§ **Task goal**
Return every line of the data below, exactly.

= = = =

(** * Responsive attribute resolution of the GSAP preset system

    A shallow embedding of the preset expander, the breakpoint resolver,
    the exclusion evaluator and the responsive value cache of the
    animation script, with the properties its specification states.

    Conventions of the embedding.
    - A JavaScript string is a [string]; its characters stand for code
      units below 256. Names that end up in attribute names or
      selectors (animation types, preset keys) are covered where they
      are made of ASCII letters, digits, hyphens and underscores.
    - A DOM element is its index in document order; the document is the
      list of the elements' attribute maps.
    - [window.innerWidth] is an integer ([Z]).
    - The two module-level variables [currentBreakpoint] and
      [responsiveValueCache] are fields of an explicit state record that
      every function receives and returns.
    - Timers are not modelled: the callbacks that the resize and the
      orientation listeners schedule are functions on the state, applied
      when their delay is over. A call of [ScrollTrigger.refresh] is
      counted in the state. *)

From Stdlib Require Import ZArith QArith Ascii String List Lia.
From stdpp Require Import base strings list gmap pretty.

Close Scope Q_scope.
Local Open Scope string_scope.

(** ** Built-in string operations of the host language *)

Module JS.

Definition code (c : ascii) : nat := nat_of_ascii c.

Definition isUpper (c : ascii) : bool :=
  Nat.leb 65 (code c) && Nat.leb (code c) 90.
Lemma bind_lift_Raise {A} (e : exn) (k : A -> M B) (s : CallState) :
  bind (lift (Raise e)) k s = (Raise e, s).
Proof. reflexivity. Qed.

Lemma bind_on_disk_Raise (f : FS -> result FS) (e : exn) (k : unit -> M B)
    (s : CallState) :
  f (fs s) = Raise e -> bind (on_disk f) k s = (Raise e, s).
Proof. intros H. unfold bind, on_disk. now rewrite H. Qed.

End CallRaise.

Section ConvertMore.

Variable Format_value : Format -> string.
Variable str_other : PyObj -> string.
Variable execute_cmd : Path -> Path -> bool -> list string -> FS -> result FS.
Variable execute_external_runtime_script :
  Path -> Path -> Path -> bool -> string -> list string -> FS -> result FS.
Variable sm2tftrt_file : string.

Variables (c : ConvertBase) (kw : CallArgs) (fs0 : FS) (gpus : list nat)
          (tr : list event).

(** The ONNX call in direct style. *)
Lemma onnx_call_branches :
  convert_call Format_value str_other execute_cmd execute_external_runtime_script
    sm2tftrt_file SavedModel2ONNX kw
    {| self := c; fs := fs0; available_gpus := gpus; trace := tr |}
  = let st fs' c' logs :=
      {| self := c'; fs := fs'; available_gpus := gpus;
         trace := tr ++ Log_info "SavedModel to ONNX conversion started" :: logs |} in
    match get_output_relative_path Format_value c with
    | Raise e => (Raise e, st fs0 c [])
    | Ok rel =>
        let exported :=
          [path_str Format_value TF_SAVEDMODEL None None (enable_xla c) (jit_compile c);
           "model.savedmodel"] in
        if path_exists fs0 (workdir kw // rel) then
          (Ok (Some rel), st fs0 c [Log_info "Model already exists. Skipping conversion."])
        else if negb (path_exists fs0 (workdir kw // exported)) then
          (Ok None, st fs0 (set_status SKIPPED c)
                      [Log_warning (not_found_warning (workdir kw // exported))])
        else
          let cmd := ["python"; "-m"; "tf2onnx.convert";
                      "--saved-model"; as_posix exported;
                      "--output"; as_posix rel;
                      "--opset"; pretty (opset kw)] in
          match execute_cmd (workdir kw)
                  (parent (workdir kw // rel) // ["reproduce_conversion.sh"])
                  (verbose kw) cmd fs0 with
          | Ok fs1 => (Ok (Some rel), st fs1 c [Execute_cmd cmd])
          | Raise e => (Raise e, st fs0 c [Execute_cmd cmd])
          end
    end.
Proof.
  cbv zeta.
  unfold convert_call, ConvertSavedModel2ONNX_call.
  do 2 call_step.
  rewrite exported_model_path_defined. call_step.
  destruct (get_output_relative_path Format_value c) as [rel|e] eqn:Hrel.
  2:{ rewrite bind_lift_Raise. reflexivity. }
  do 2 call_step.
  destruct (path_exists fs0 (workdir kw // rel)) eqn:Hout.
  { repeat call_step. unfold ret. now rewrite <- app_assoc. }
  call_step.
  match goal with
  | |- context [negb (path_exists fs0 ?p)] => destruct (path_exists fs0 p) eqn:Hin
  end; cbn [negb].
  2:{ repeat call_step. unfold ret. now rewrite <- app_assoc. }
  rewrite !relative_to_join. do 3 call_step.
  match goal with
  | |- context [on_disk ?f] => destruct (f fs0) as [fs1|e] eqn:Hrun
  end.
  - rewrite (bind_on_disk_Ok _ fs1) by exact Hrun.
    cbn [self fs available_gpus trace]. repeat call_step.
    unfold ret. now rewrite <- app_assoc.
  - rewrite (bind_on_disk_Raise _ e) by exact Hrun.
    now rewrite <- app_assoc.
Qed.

= = = =

§ **Answer space**
(** * Responsive attribute resolution of the GSAP preset system

    A shallow embedding of the preset expander, the breakpoint resolver,
    the exclusion evaluator and the responsive value cache of the
    animation script, with the properties its specification states.

    Conventions of the embedding.
    - A JavaScript string is a [string]; its characters stand for code
      units below 256. Names that end up in attribute names or
      selectors (animation types, preset keys) are covered where they
      are made of ASCII letters, digits, hyphens and underscores.
    - A DOM element is its index in document order; the document is the
      list of the elements' attribute maps.
    - [window.innerWidth] is an integer ([Z]).
    - The two module-level variables [currentBreakpoint] and
      [responsiveValueCache] are fields of an explicit state record that
      every function receives and returns.
    - Timers are not modelled: the callbacks that the resize and the
      orientation listeners schedule are functions on the state, applied
      when their delay is over. A call of [ScrollTrigger.refresh] is
      counted in the state. *)

From Stdlib Require Import ZArith QArith Ascii String List Lia.
From stdpp Require Import base strings list gmap pretty.

Close Scope Q_scope.
Local Open Scope string_scope.

(** ** Built-in string operations of the host language *)

Module JS.

Definition code (c : ascii) : nat := nat_of_ascii c.

Definition isUpper (c : ascii) : bool :=
  Nat.leb 65 (code c) && Nat.leb (code c) 90.
Lemma bind_lift_Raise {A} (e : exn) (k : A -> M B) (s : CallState) :
  bind (lift (Raise e)) k s = (Raise e, s).
Proof. reflexivity. Qed.

Lemma bind_on_disk_Raise (f : FS -> result FS) (e : exn) (k : unit -> M B)
    (s : CallState) :
  f (fs s) = Raise e -> bind (on_disk f) k s = (Raise e, s).
Proof. intros H. unfold bind, on_disk. now rewrite H. Qed.

End CallRaise.

Section ConvertMore.

Variable Format_value : Format -> string.
Variable str_other : PyObj -> string.
Variable execute_cmd : Path -> Path -> bool -> list string -> FS -> result FS.
Variable execute_external_runtime_script :
  Path -> Path -> Path -> bool -> string -> list string -> FS -> result FS.
Variable sm2tftrt_file : string.

Variables (c : ConvertBase) (kw : CallArgs) (fs0 : FS) (gpus : list nat)
          (tr : list event).

(** The ONNX call in direct style. *)
Lemma onnx_call_branches :
  convert_call Format_value str_other execute_cmd execute_external_runtime_script
    sm2tftrt_file SavedModel2ONNX kw
    {| self := c; fs := fs0; available_gpus := gpus; trace := tr |}
  = let st fs' c' logs :=
      {| self := c'; fs := fs'; available_gpus := gpus;
         trace := tr ++ Log_info "SavedModel to ONNX conversion started" :: logs |} in
    match get_output_relative_path Format_value c with
    | Raise e => (Raise e, st fs0 c [])
    | Ok rel =>
        let exported :=
          [path_str Format_value TF_SAVEDMODEL None None (enable_xla c) (jit_compile c);
           "model.savedmodel"] in
        if path_exists fs0 (workdir kw // rel) then
          (Ok (Some rel), st fs0 c [Log_info "Model already exists. Skipping conversion."])
        else if negb (path_exists fs0 (workdir kw // exported)) then
          (Ok None, st fs0 (set_status SKIPPED c)
                      [Log_warning (not_found_warning (workdir kw // exported))])
        else
          let cmd := ["python"; "-m"; "tf2onnx.convert";
                      "--saved-model"; as_posix exported;
                      "--output"; as_posix rel;
                      "--opset"; pretty (opset kw)] in
          match execute_cmd (workdir kw)
                  (parent (workdir kw // rel) // ["reproduce_conversion.sh"])
                  (verbose kw) cmd fs0 with
          | Ok fs1 => (Ok (Some rel), st fs1 c [Execute_cmd cmd])
          | Raise e => (Raise e, st fs0 c [Execute_cmd cmd])
          end
    end.
Proof.
  cbv zeta.
  unfold convert_call, ConvertSavedModel2ONNX_call.
  do 2 call_step.
  rewrite exported_model_path_defined. call_step.
  destruct (get_output_relative_path Format_value c) as [rel|e] eqn:Hrel.
  2:{ rewrite bind_lift_Raise. reflexivity. }
  do 2 call_step.
  destruct (path_exists fs0 (workdir kw // rel)) eqn:Hout.
  { repeat call_step. unfold ret. now rewrite <- app_assoc. }
  call_step.
  match goal with
  | |- context [negb (path_exists fs0 ?p)] => destruct (path_exists fs0 p) eqn:Hin
  end; cbn [negb].
  2:{ repeat call_step. unfold ret. now rewrite <- app_assoc. }
  rewrite !relative_to_join. do 3 call_step.
  match goal with
  | |- context [on_disk ?f] => destruct (f fs0) as [fs1|e] eqn:Hrun
  end.
  - rewrite (bind_on_disk_Ok _ fs1) by exact Hrun.
    cbn [self fs available_gpus trace]. repeat call_step.
    unfold ret. now rewrite <- app_assoc.
  - rewrite (bind_on_disk_Raise _ e) by exact Hrun.
    now rewrite <- app_assoc.
Qed.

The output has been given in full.